The legislation would apply to companies organized under Dutch law whose shares (or depository receipts for shares) are listed on a regulated market or multilateral trading facility operating in the European Economic Area, or on any similar stock exchange operating outside the European Economic Area, including Nasdaq and NYSE.

Conditions to invoke the cooling-off period

The board of a listed Dutch company under attack may invoke a cooling-off period of up to 250 days in case:

  1. shareholders, using either their shareholder proposal right or their right to request an extraordinary shareholders meeting[1], propose an agenda item for the shareholders meeting relating to the dismissal, suspension or appointment of a board member (or an amendment of any provision in the company’s articles dealing with those matters); or
  2. a public offer for the company is made or announced without the company’s support, provided, in each case, that such proposal or offer materially conflicts with the interests of the company and its business, as determined by the board.
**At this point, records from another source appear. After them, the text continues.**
Lemma dec_LessThan_false a b : dec_LessThan a b = false <-> dec_Rat b <= dec_Rat a.
Proof. eapply bool_false_spec; [apply dec_LessThan_spec|]. split; intros; lra. Qed.
Lemma dec_LessThanOrEqual_false a b :
  dec_LessThanOrEqual a b = false <-> dec_Rat b < dec_Rat a.
Proof. eapply bool_false_spec; [apply dec_LessThanOrEqual_spec|]. split; intros; lra. Qed.
Lemma dec_GreaterThan_false a b : dec_GreaterThan a b = false <-> dec_Rat a <= dec_Rat b.
Proof. eapply bool_false_spec; [apply dec_GreaterThan_spec|]. split; intros; lra. Qed.
Lemma dec_GreaterThanOrEqual_false a b :
  dec_GreaterThanOrEqual a b = false <-> dec_Rat a < dec_Rat b.
Proof. eapply bool_false_spec; [apply dec_GreaterThanOrEqual_spec|]. split; intros; lra. Qed.
Lemma dec_IsNegative_false a : dec_IsNegative a = false <-> 0 <= dec_Rat a.
Proof. eapply bool_false_spec; [apply dec_IsNegative_spec|]. split; intros; lra. Qed.
Lemma dec_IsPositive_false a : dec_IsPositive a = false <-> dec_Rat a <= 0.
Proof. eapply bool_false_spec; [apply dec_IsPositive_spec|]. split; intros; lra. Qed.
Lemma dec_IsZero_false a : dec_IsZero a = false <-> ~ dec_Rat a == 0.
Proof. eapply bool_false_spec; [apply dec_IsZero_spec|]. done. Qed.
Lemma dec_Equal_false a b : dec_Equal a b = false <-> ~ dec_Rat a == dec_Rat b.
Proof. eapply bool_false_spec; [apply dec_Equal_spec|]. done. Qed.

Lemma dec_Rat_Abs_cases a :
  (0 <= dec_Rat a /\ dec_Rat (dec_Abs a) == dec_Rat a) \/
  (dec_Rat a < 0 /\ dec_Rat (dec_Abs a) == - dec_Rat a).
Proof.
  destruct (Qlt_le_dec (dec_Rat a) 0) as [H|H].
  - right. split; [done|]. rewrite dec_Rat_Abs. apply Qabs_neg. lra.
  - left. split; [done|]. rewrite dec_Rat_Abs. by apply Qabs_pos.
Qed.

Lemma dec_Rat_NewFromInt n : dec_Rat (dec_NewFromInt n) == n # 1.
Proof.
  unfold dec_NewFromInt. rewrite dec_Rat_New by lia. by rewrite Z.mul_1_r.
Qed.
End decimal_lemmas.

(** Replace the boolean comparisons of the library in hypotheses by
    inequalities between rationals. *)
Ltac dec_bool :=
  repeat match goal with
  | H : dec_Equal _ _ = true |- _ => apply dec_Equal_spec in H
  | H : dec_Equal _ _ = false |- _ => apply dec_Equal_false in H
  | H : dec_LessThan _ _ = true |- _ => apply dec_LessThan_spec in H
  | H : dec_LessThan _ _ = false |- _ => apply dec_LessThan_false in H
  | H : dec_LessThanOrEqual _ _ = true |- _ => apply dec_LessThanOrEqual_spec in H
  | H : dec_LessThanOrEqual _ _ = false |- _ => apply dec_LessThanOrEqual_false in H
  | H : dec_GreaterThan _ _ = true |- _ => apply dec_GreaterThan_spec in H
  | H : dec_GreaterThan _ _ = false |- _ => apply dec_GreaterThan_false in H
  | H : dec_GreaterThanOrEqual _ _ = true |- _ => apply dec_GreaterThanOrEqual_spec in H
  | H : dec_GreaterThanOrEqual _ _ = false |- _ => apply dec_GreaterThanOrEqual_false in H
  | H : dec_IsNegative _ = true |- _ => apply dec_IsNegative_spec in H
  | H : dec_IsNegative _ = false |- _ => apply dec_IsNegative_false in H
  | H : dec_IsPositive _ = true |- _ => apply dec_IsPositive_spec in H
  | H : dec_IsPositive _ = false |- _ => apply dec_IsPositive_false in H
  | H : dec_IsZero _ = true |- _ => apply dec_IsZero_spec in H
  | H : dec_IsZero _ = false |- _ => apply dec_IsZero_false in H
  end.

(** The same on the goal. *)
Ltac dec_goal :=
  match goal with
  | |- dec_Equal _ _ = true => apply dec_Equal_spec
  | |- dec_Equal _ _ = false => apply dec_Equal_false
  | |- dec_LessThan _ _ = true => apply dec_LessThan_spec
  | |- dec_LessThan _ _ = false => apply dec_LessThan_false
  | |- dec_LessThanOrEqual _ _ = true => apply dec_LessThanOrEqual_spec
  | |- dec_LessThanOrEqual _ _ = false => apply dec_LessThanOrEqual_false
  | |- dec_GreaterThan _ _ = true => apply dec_GreaterThan_spec
  | |- dec_GreaterThan _ _ = false => apply dec_GreaterThan_false
  | |- dec_IsNegative _ = true => apply dec_IsNegative_spec
  | |- dec_IsNegative _ = false => apply dec_IsNegative_false
  | |- dec_IsPositive _ = true => apply dec_IsPositive_spec
  | |- dec_IsPositive _ = false => apply dec_IsPositive_false
  | |- dec_IsZero _ = true => apply dec_IsZero_spec
  | |- dec_IsZero _ = false => apply dec_IsZero_false
  end.

(** Record the law of every decimal operation that occurs. *)
Ltac dec_facts :=
  repeat match goal with
  | |- context [dec_Rat dec_Zero] => learn (@dec_Rat_Zero _ _)
  | _ : context [dec_Rat dec_Zero] |- _ => learn (@dec_Rat_Zero _ _)
  | |- context [dec_Rat (dec_Add ?a ?b)] => learn (dec_Rat_Add a b)
  | _ : context [dec_Rat (dec_Add ?a ?b)] |- _ => learn (dec_Rat_Add a b)
  | |- context [dec_Rat (dec_Sub ?a ?b)] => learn (dec_Rat_Sub a b)
  | _ : context [dec_Rat (dec_Sub ?a ?b)] |- _ => learn (dec_Rat_Sub a b)
  | |- context [dec_Rat (dec_Mul ?a ?b)] => learn (dec_Rat_Mul a b)
  | _ : context [dec_Rat (dec_Mul ?a ?b)] |- _ => learn (dec_Rat_Mul a b)
  | |- context [dec_Rat (dec_Neg ?a)] => learn (dec_Rat_Neg a)
  | _ : context [dec_Rat (dec_Neg ?a)] |- _ => learn (dec_Rat_Neg a)
  | |- context [dec_Rat (dec_NewFromInt ?n)] => learn (dec_Rat_NewFromInt n)
  | _ : context [dec_Rat (dec_NewFromInt ?n)] |- _ => learn (dec_Rat_NewFromInt n)
  end.

Ltac dec_abs :=
  repeat match goal with
  | |- context [dec_Rat (dec_Abs ?a)] =>
      lazymatch goal with _ : (dec_Rat (dec_Abs a) == _)%Q |- _ => fail | _ => idtac end;
      destruct (dec_Rat_Abs_cases a) as [[? ?]|[? ?]]
  | _ : context [dec_Rat (dec_Abs ?a)] |- _ =>
      lazymatch goal with _ : (dec_Rat (dec_Abs a) == _)%Q |- _ => fail | _ => idtac end;
      destruct (dec_Rat_Abs_cases a) as [[? ?]|[? ?]]
  end.

(** Linear arithmetic over decimals. *)
Ltac dec_lra := dec_bool; try dec_goal; dec_facts; dec_abs; dec_facts;
  try first [lra | nra | exfalso; lra | exfalso; nra].

(** Case analysis on the minima and maxima of rationals that occur. *)
Ltac q_minmax :=
  repeat match goal with
  | |- context [Qmax ?a ?b] =>
      lazymatch goal with _ : (Qmax a b == _)%Q |- _ => fail | _ => idtac end;
      destruct (Qminmax.Q.max_spec a b) as [[? ?]|[? ?]]
  | _ : context [Qmax ?a ?b] |- _ =>
      lazymatch goal with _ : (Qmax a b == _)%Q |- _ => fail | _ => idtac end;
      destruct (Qminmax.Q.max_spec a b) as [[? ?]|[? ?]]
  | |- context [Qmin ?a ?b] =>
      lazymatch goal with _ : (Qmin a b == _)%Q |- _ => fail | _ => idtac end;
      destruct (Qminmax.Q.min_spec a b) as [[? ?]|[? ?]]
  | _ : context [Qmin ?a ?b] |- _ =>
      lazymatch goal with _ : (Qmin a b == _)%Q |- _ => fail | _ => idtac end;
      destruct (Qminmax.Q.min_spec a b) as [[? ?]|[? ?]]
  end.

(** ** Rounding moves a value by at most one unit of the last digit kept *)
Section rounding_lemmas.
  Local Open Scope Q_scope.

Lemma q_scale_pos p : (0 <= p)%Z -> 0 < q_scale p.
Proof.
  intros Hp. unfold q_scale. change 0 with (inject_Z 0). rewrite <- Zlt_Qlt.
  by apply Z.pow_pos_nonneg.
Qed.

Lemma Qfloor_bounds x : inject_Z (Qfloor x) <= x < inject_Z (Qfloor x) + 1.
Proof.
  split; [apply Qfloor_le|]. pose proof (Qlt_floor x) as H. by rewrite inject_Z_plus in H.
Qed.

Lemma Qceiling_bounds x : inject_Z (Qceiling x) - 1 < x <= inject_Z (Qceiling x).
Proof.
  split; [|apply Qle_ceiling]. pose proof (Qceiling_lt x) as H.
  unfold Z.sub in H. by rewrite inject_Z_plus in H.
Qed.

Lemma q_half_away_near x : Qabs (inject_Z (q_half_away x) - x) <= 1.
Proof.
  unfold q_half_away. destruct (Qle_bool 0 x) eqn:E; apply Qabs_Qle_condition.
  - pose proof (Qfloor_bounds (x + (1 # 2))). lra.
  - pose proof (Qfloor_bounds (- x + (1 # 2))). rewrite inject_Z_opp. lra.
Qed.

Lemma q_half_even_near x : Qabs (inject_Z (q_half_even x) - x) <= 1.
Proof.
  unfold q_half_even. pose proof (Qfloor_bounds x). apply Qabs_Qle_condition.
  destruct (_ ?= _); [destruct (Z.even _)|..]; rewrite ?inject_Z_plus; change (inject_Z 1) with 1; lra.
Qed.

Lemma q_toward_zero_near x : Qabs (inject_Z (q_toward_zero x) - x) <= 1.
Proof.
  unfold q_toward_zero. destruct (Qle_bool 0 x) eqn:E; apply Qabs_Qle_condition.
  - pose proof (Qfloor_bounds x). lra.
  - pose proof (Qfloor_bounds (- x)). rewrite inject_Z_opp. lra.
Qed.

Lemma Qfloor_near x : Qabs (inject_Z (Qfloor x) - x) <= 1.
Proof. apply Qabs_Qle_condition. pose proof (Qfloor_bounds x). lra. Qed.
The cooling-off period ends at occurrence of the earliest of the following events:

  1. the expiration of 250 days following the date of the relevant shareholder proposal or hostile offer;
  2. the hostile offer being declared unconditional (after the expiration of the initial acceptance period); or
  3. the board (voluntarily) terminating the cooling-off period.

Effects of the cooling-off period

During the cooling-off period, the shareholders meeting cannot validly resolve on the dismissal, suspension or appointment of a board member (or an amendment of any provision in the company’s articles dealing with those matters), unless proposed by the board itself.

Judiciary review

Shareholders representing 3% or more of the issued share capital may request the Enterprise Chamber of the Amsterdam Court of Appeal for early termination of the cooling-off period. The Enterprise Chamber must deny the request if the board, in view of the circumstances at the time the cooling-off period was invoked, could reasonably have come to the conclusion that the relevant shareholder proposal or hostile offer constituted a material conflict with the interests of the company and its business.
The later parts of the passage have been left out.